Episode 2: Celebrity Impressions - Rob and Dom enjoy ramen and try out some impressions.

Episode 3: Memory Lane - Rob and Shannon hang out in Rob's room and Rob takes several trips down memory lane.

Episode 4: Puppet Playtime - Rob and Shannon hang out in Rob's room and Rob introduces Shannon to his puppet friends.

Episode 5: Home Workout - Dom shows Rob how to work out from home.

Episode 6: Sodastream - Rob and Shannon enjoy fresh seltzer from a Sodastream.

===Season 2: 2013===
Episode 1: Nap Time - Rob takes a nap whilst his friend is over.

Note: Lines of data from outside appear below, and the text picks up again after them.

(** * tsh: a tiny shell with job control

    A shallow embedding of [tsh.c]: the job table, the tokenizer
    [parseline], the evaluator [eval] with its built-ins, and the three
    signal handlers, followed by the properties of the job-control engine.

    Conventions of the embedding.
    - C [int] and [pid_t] values are [Z].  The job-id counter moves by one
      per command and pids come from [fork], so no arithmetic of the
      program leaves the range of [int] in any run of practical length.
      The numbers read from the command line are another matter: what
      [sscanf] stores is cut to the 32 bits of an [int].
    - A C string is a [string] without a NUL; where the program takes one
      out of a buffer that may hold a NUL, the cut is written out.
    - The global [job_list] is a [list job_t] of [MAXJOBS] slots; a pointer
      [&job_list[i]] is the slot index [i]; a loop over the slots is a
      search or a fold over the list, in slot order.
    - Everything the shell does to the outside world (text written to
      standard output, [kill], [fork], descriptor juggling) is appended to
      a trace, oldest event first.
    - The shell's own signals reach it at the places the environment of
      an evaluation names: in the waiting loop of a foreground command,
      before the acknowledgement of a background command for the status
      change of that child, and between two command lines.
    - Operating-system calls are assumed to succeed; the wrappers that
      abort the shell on an unexpected failure ([unix_error]) are outside
      the model.  Handlers run to completion once started. *)

From Stdlib Require Import ZArith List String Ascii DecimalString Lia.
From stdpp Require Import base list strings.
Import ListNotations.
Open Scope string_scope.
Open Scope list_scope.
Open Scope Z_scope.

(** ** Manifest constants *)

Definition MAXLINE : Z := 1024.
Definition MAXARGS : Z := 128.
Definition MAXJOBS : Z := 16.

(** Job states ([UNDEF], [FG], [BG], [ST] are 0, 1, 2, 3 in the source). *)
Inductive job_state := UNDEF | FG | BG | ST.

#[global] Instance job_state_eq_dec : EqDecision job_state.
Proof. solve_decision. Defined.

(** Parsing states of the tokenizer; they are combined with a bitwise or. *)
Definition ST_NORMAL : Z := 0.
Definition ST_INFILE : Z := 1.
Definition ST_OUTFILE : Z := 2.

(** ** Data *)

Record job_t := Job {
  pid : Z;            (* job PID *)
  jid : Z;            (* job ID [1, 2, ...] *)
  state : job_state;  (* UNDEF, BG, FG, or ST *)
  cmdline : string    (* command line *)
}.

Inductive builtins_t :=
  BUILTIN_NONE | BUILTIN_QUIT | BUILTIN_JOBS | BUILTIN_BG | BUILTIN_FG.

#[global] Instance builtins_eq_dec : EqDecision builtins_t.
Proof. solve_decision. Defined.

(** [argv] is the NULL-terminated argument array, [argc] its length. *)
Record cmdline_tokens := Tokens {
  argv : list string;
  infile : option string;
  outfile : option string;
  builtins : builtins_t
}.

Definition argc (tok : cmdline_tokens) : Z := Z.of_nat (length (argv tok)).

Inductive signal := SIGCHLD | SIGINT | SIGTSTP | SIGQUIT | SIGCONT.

#[global] Instance signal_eq_dec : EqDecision signal.
Proof. solve_decision. Defined.

Definition signum (sg : signal) : Z :=
  match sg with
  | SIGINT => 2 | SIGQUIT => 3 | SIGCHLD => 17 | SIGCONT => 18 | SIGTSTP => 20
  end.

(** A signal set is the list of its members. *)
Definition sigset := list signal.

Definition sigismember (set : sigset) (sg : signal) : bool :=
  bool_decide (sg ∈ set).

(** The status word filled in by [waitpid], seen through the four
    predicates the child-status handler applies to it. *)
Inductive wstatus :=
| WExited (code : Z)
| WSignaled (sg : Z)
| WStopped (sg : Z)
| WContinued.

Definition WIFEXITED (w : wstatus) : bool :=
  match w with WExited _ => true | _ => false end.
Definition WIFSIGNALED (w : wstatus) : bool :=
  match w with WSignaled _ => true | _ => false end.
Definition WIFSTOPPED (w : wstatus) : bool :=
  match w with WStopped _ => true | _ => false end.
Definition WIFCONTINUED (w : wstatus) : bool :=
  match w with WContinued => true | _ => false end.
Definition WTERMSIG (w : wstatus) : Z :=
  match w with WSignaled sg => sg | _ => 0 end.
(** [WSTOPSIG] reads the second byte of the status word, which holds the
    exit code of a child that exited. *)
Definition WSTOPSIG (w : wstatus) : Z :=
  match w with WStopped sg => sg | WExited c => c | _ => 0 end.

(** Effects on the outside world. *)
Inductive event :=
| Output (text : string)              (* written to standard output *)
| KillCall (target : Z) (sg : signal) (* kill(target, sg); a negative target is a process group *)
| ForkCall (child : Z)                (* fork(), as seen by the parent *)
| DupSave (fd : Z)                    (* dup(fd), kept for restoring *)
| OpenDup (path : string) (fd : Z)    (* open(path) then dup2 onto fd *)
| DupRestore (fd : Z).                (* dup2(saved, fd) *)

(** The globals of the program, the signal mask of the process and the
    trace of effects. *)
Record shell := Shell {
  job_list : list job_t;
  nextjid : Z;          (* next job ID to allocate *)
  verbose : bool;       (* if true, print additional output *)
  sigmask : sigset;     (* signals blocked from delivery *)
  trace : list event
}.

Definition with_jobs (jobs : list job_t) (s : shell) : shell :=
  Shell jobs (nextjid s) (verbose s) (sigmask s) (trace s).
Definition with_nextjid (n : Z) (s : shell) : shell :=
  Shell (job_list s) n (verbose s) (sigmask s) (trace s).
Definition with_sigmask (m : sigset) (s : shell) : shell :=
  Shell (job_list s) (nextjid s) (verbose s) m (trace s).
Definition with_trace (t : list event) (s : shell) : shell :=
  Shell (job_list s) (nextjid s) (verbose s) (sigmask s) t.

(** ** The monad of shell code

    A piece of shell code either returns, or ends the process through
    [exit], or stays suspended in [sigsuspend] because no further signal
    is ever delivered. *)

Inductive outcome (A : Type) :=
| Ret (a : A) (s : shell)
| Halt (code : Z) (s : shell)
| Blocked (s : shell).
Arguments Ret {A} a s.
Arguments Halt {A} code s.
Arguments Blocked {A} s.

Definition M (A : Type) : Type := shell -> outcome A.

Definition ret {A} (a : A) : M A := fun s => Ret a s.

Definition bind {A B} (c : M A) (k : A -> M B) : M B :=
  fun s =>
    match c s with
    | Ret a s' => k a s'
    | Halt code s' => Halt code s'
    | Blocked s' => Blocked s'
    end.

Episode 2: You Over-Instagram - Shannon drops the news on Rob that he over-Instagrams.

Episode 3: You Don't Watch Homeland? - Rob is distressed that his friend doesn't watch the TV series Homeland.

Episode 4: It'll Take a Second - Rob is trying to use the high tech stuff to watch a viral cat video.

Episode 5: Drama - Dom and Rob have drama.

Episode 6: I Have Psoriasis - Shannon e-diagnoses herself with psoriasis via WebMD.

Episode 7: Look, I'm a Hipster! - Rob gets a phone call and Dom is left alone in the room to snoop. The transformation is quick.